Aún muerto, el General Gary Prado Salmón ganó su última batalla. No aceptó que los kalimanes y los quintana perturben su velorio. En cambio, congregó a militares de la etapa democrática para que honren sus restos. Consiguió que una multitud autoconvocada rebalse la catedral cruceña y que ciudadanos anónimos aplaudieran el paso de su cortejo fúnebre por las calles capitalinas. Las lúgubres campanas doblaron por él. ¡Adiós!
La única vez que vi a Gary Prado fue
en la reciente Feria del Libro de La Paz. Subía a un conversatorio cuando me
obstruía el paso una larga fila de personas. Había hombres y mujeres, adultos,
muchos jóvenes, algunos ancianos. Pregunté qué sucedía, mientras intentaba
abrirme paso.
Entonces lo vi, esbelto a pesar de la
vejez, sentado en la silla de ruedas. La gente le compraba sus libros, le pedía
autógrafos y la mayoría quería sacarse una foto con él. Quedé absolutamente
sorprendida. No sabía que escenas similares se habían producido en Santa Cruz. ¿Por
qué les interesaba este militar boliviano?
Las respuestas fueron varias,
reflejando la pluralidad del público ahí reunido. En resumen, sobre todo los
jóvenes, lo reconocían como una persona valiente, que había vencido a invasores
extranjeros. Me asombró aquello pues se supone que son 14 años de
adoctrinamiento en las escuelas contra las Fuerzas Armadas de la República de
Bolivia. Es un asunto que hay que verificar con mayor atención. Ya me pasó en
las aulas universitarias, el poco apego de las nuevas generaciones al mito del
Ché Guevara.
Otro grupo, mayormente mujeres
adultas, defendía a Gary Prado como víctima de la justicia macabra que lo
encerró once años en su casa y lo maltrató a pesar de su condición de inválido.
Recuerdo particularmente a una señora que en alta voz acusaba al gobierno por
inventar la trama del caso “terrorismo”.
Prado Salmón fue militar en la época
de la Doctrina de Seguridad Nacional que tantas heridas causó en América
Latina. Sin embargo, nadie lo señaló como autor de masacres, como
contrabandista de autos chutos, como amarra huatos de jefazos o como cómplice
de delitos. No leí jamás que alguien diga que el General Gary Prado Salmón era un
cobarde.
Al contrario, él fue parte de los
militares institucionalistas que conspiraron contra los dictadores. Primero
contra Hugo Banzer, cuando liberaron a los presos políticos de la DOP; luego
contra los narcogobiernos. En la época democrática intentó consolidar un rol
productivo de las FFAA, salvar a la institución de la mala fama heredada.

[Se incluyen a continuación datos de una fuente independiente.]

Lemma Call_validate_iff c : Call_typed c → Call_validate c = Ok tt ↔ Call_wf c.
Proof.
  intros Hty. destruct c as [| |a|a| | |a|a|a|a|a|a|a|a|a|a|a|a|a|a]; cbn [Call_validate Call_wf];
    unfold validate; try done.
  - unfold SubscribeRequest_Validate. validator SubscribeRequest_validate. apply strictly_ordered_canonical.
  - unfold PollRequest_Validate. validator PollRequest_validate. tauto.
  - unfold ClientGeometryRequest_Validate, ClientGeometryRequest_validate.
    autorewrite with validate. unfold validate, Rect_Validate. rewrite Rect_validate_iff.
    naive_solver.
  - unfold ApplicationListRequest_Validate. validator ApplicationListRequest_validate. tauto.
  - unfold ApplicationLaunchRequest_Validate. validator ApplicationLaunchRequest_validate.
    rewrite ends_with_desktop, !contains_false.
    pose proof (desktop_id_nonempty (as_str (ApplicationLaunchRequest_application a))). tauto.
  - unfold KeyboardTypeRequest_Validate, KeyboardTypeRequest_validate, validate_keyboard_text.
    rewrite then_ok, bounded_text_typeable by done. naive_solver.
  - unfold KeyboardWriteRequest_Validate, KeyboardWriteRequest_validate, validate_keyboard_text.
    rewrite then_ok, bounded_text_typeable by done. naive_solver.
  - unfold KeyboardKeyRequest_Validate, KeyboardKeyRequest_validate.
    autorewrite with validate. rewrite strictly_ordered_canonical. naive_solver.
  - unfold TextInsertRequest_Validate, TextInsertRequest_validate.
    rewrite then_ok, bounded_text_typeable by done. naive_solver.
  - unfold CaptureRegionRequest_Validate, CaptureRegionRequest_validate.
    rewrite then_ok. unfold validate, CaptureRegion_Validate.
    rewrite CaptureRegion_validate_iff by done. naive_solver.
Qed.

Lemma opt_None {A} (P : A → Prop) : opt P None.
Proof. intros x. done. Qed.

Lemma opt_Some {A} (P : A → Prop) x : opt P (Some x) ↔ P x.
Proof. unfold opt. naive_solver. Qed.

Lemma WorkspaceDescriptor_validate_iff w :
  WorkspaceDescriptor_validate w = Ok tt ↔ WorkspaceDescriptor_wf w.
Proof.
  unfold WorkspaceDescriptor_validate, WorkspaceDescriptor_wf. autorewrite with validate.
  destruct (WorkspaceDescriptor_work_area w) as [r|].
  - rewrite opt_Some, <- Rect_validate_iff. done.
  - pose proof (opt_None Rect_wf). naive_solver.
Qed.

Lemma ClientDescriptor_validate_iff c :
  ClientDescriptor_validate c = Ok tt ↔ ClientDescriptor_wf c.
Proof.
  unfold ClientDescriptor_validate, ClientDescriptor_wf. rewrite if_err_ok, then_ok, if_err_ok.
  autorewrite with validate. rewrite !strictly_ordered_canonical.
  destruct (ClientDescriptor_frame c) as [r|].
  - rewrite opt_Some, <- Rect_validate_iff. unfold validate, Rect_Validate. tauto.
  - pose proof (opt_None Rect_wf). tauto.
Qed.

Lemma existsb_id {A} (f : A → Z) (l : list A) (id : Z) :
  existsb (λ x, f x =? id) l = true ↔ id ∈ (f <$> l).
Proof.
  rewrite existsb_exists, list_elem_of_fmap. setoid_rewrite list_elem_of_In.
  setoid_rewrite Z.eqb_eq. naive_solver.
Qed.

Lemma validate_all_iff {T} `{Validate T} (P : T → Prop) (l : list T) :
  (∀ x, validate x = Ok tt ↔ P x) → validate_all l = Ok tt ↔ Forall P l.
Proof. intros HP. rewrite validate_all_Forall. by apply Forall_proper. Qed.

Lemma DesktopSnapshot_validate_iff s :
  DesktopSnapshot_validate s = Ok tt ↔ DesktopSnapshot_wf s.
Proof.
  unfold DesktopSnapshot_validate, DesktopSnapshot_wf. cbv zeta.
  autorewrite with validate. rewrite !unique_by_NoDup, existsb_id.
  rewrite (validate_all_iff WorkspaceDescriptor_wf) by apply WorkspaceDescriptor_validate_iff.
  rewrite (validate_all_iff ClientDescriptor_wf) by apply ClientDescriptor_validate_iff.
  assert (∀ o, is_some_and
            (λ active, negb (existsb (λ client, ClientDescriptor_id client =? active)
               (as_slice (DesktopSnapshot_clients s)))) o = false
          ↔ opt (λ active, active ∈ (ClientDescriptor_id <$> as_slice (DesktopSnapshot_clients s))) o)
    as ->.
  { intros o. rewrite is_some_and_false. unfold opt.
    setoid_rewrite negb_false_iff. by setoid_rewrite existsb_id. }
  tauto.
Qed.

Lemma Event_validate_iff e : Event_validate e = Ok tt ↔ Event_wf e.
Proof. destruct e; try done; apply ClientDescriptor_validate_iff. Qed.

Lemma sequences_within_cons prior cursor s l :
  sequences_within prior cursor (s :: l) ↔
  s ≤ cursor ∧ opt (λ p, p < s) prior ∧ sequences_within (Some s) cursor l.
Proof.
  unfold sequences_within. rewrite Forall_cons. split.
  - intros [Hs [[Hc Hp] Hl]]. inversion_clear Hs as [|? ? Hsl Hlt]. split; [done|].
    split; [done|]. split; [done|]. rewrite Forall_forall in *. intros x Hx.
    split; [by apply Hl|]. apply opt_Some. by apply Hlt.
  - intros (Hc & Hp & Hsl & Hl). rewrite Forall_forall in Hl. split.
    + constructor; [done|]. rewrite Forall_forall. intros x Hx.
      destruct (Hl x Hx) as [_ Hsx]. by rewrite opt_Some in Hsx.
    + split; [done|]. rewrite Forall_forall. intros x Hx. destruct (Hl x Hx) as [? Hsx].
      rewrite opt_Some in Hsx. split; [done|]. intros p Hpp. specialize (Hp p Hpp). simpl in Hp. lia.
Qed.

Lemma check_sequences_iff cursor prior events :
  check_sequences cursor prior events = Ok tt ↔
  Forall (λ e, Event_wf (EventEnvelope_event e)) events
  ∧ sequences_within prior cursor (EventEnvelope_sequence <$> events).
Proof.
  revert prior. induction events as [|e events IH]; intros prior.
  { split; [repeat constructor|done]. }
  cbn [check_sequences fmap list_fmap]. rewrite sequences_within_cons, Forall_cons.
  rewrite then_ok, if_err_ok, IH, orb_false_iff, Z.ltb_ge.
  change (validate e) with (Event_validate (EventEnvelope_event e)). rewrite Event_validate_iff.
  assert (is_some_and (λ prior, EventEnvelope_sequence e <=? prior) prior = false
          ↔ opt (λ p, p < EventEnvelope_sequence e) prior) as ->.
  { rewrite is_some_and_false. unfold opt. by setoid_rewrite Z.leb_gt. }
  tauto.
Qed.

Lemma ApplicationPage_validate_iff p : ApplicationPage_validate p = Ok tt ↔ ApplicationPage_wf p.
Proof.
  unfold ApplicationPage_validate, ApplicationPage_wf. cbv zeta. autorewrite with validate.
  rewrite strictly_ordered_canonical.
  rewrite (validate_all_iff ApplicationDescriptor_wf); [tauto|].
  intros a. change (validate a) with (ApplicationDescriptor_validate a).
  unfold ApplicationDescriptor_validate, ApplicationDescriptor_wf, nonempty_text.
  autorewrite with validate. rewrite ends_with_desktop.
  pose proof (desktop_id_nonempty (as_str (ApplicationDescriptor_id a))). tauto.
Qed.

Lemma InputReply_validate_iff r : InputReply_validate r = Ok tt ↔ InputReply_wf r.
Proof.
  unfold InputReply_validate, InputReply_wf. rewrite !if_err_ok, orb_false_iff, andb_false_iff.
  rewrite negb_false_iff, Z.eqb_neq, Z.ltb_ge, Z.eqb_eq.
  destruct (InputReply_terminal r); naive_solver.
Qed.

Muchos oficiales que han renunciado
al Ejército y también a la Fuerza Naval o a la Fuerza Aérea consideran que en
esos años se introdujo un germen maligno en los cuarteles. Las noticias, las
declaraciones, las personalidades de los comandantes son un signo de aquello,
aunque nadie analice en profundidad por qué esa decadencia y esa sumisión.
Prado se dedicó a dar clases
magistrales y a escribir libros hasta sus últimos días. Lo invité a preparar un
texto sobre los militares desde la Guerra del Chaco para el libro “Un amor
desenfrenado por la libertad”, que auspició la KAS. Disciplinado, a pesar de la
cuarentena por el COVID, cumplió con su compromiso. Su nombre figura junto con
otros 35 autores que describieron al país en la víspera del Bicentenario.
Su figura queda en la historia
nacional, muy a pesar de los resentidos que quisieron rendirle acusándolo de “separatismo”.
Su biografía, y la de su familia, muestran que -por el contrario- fue un
nacionalista y un nacionalista de izquierdas.
Seguramente Fidel Castro y varios
historiadores cubanos hubiesen reconocido su dignidad. En cambio, los fundamentalistas
del circuito coca cocaína no son capaces ni siquiera de ese gesto decoroso.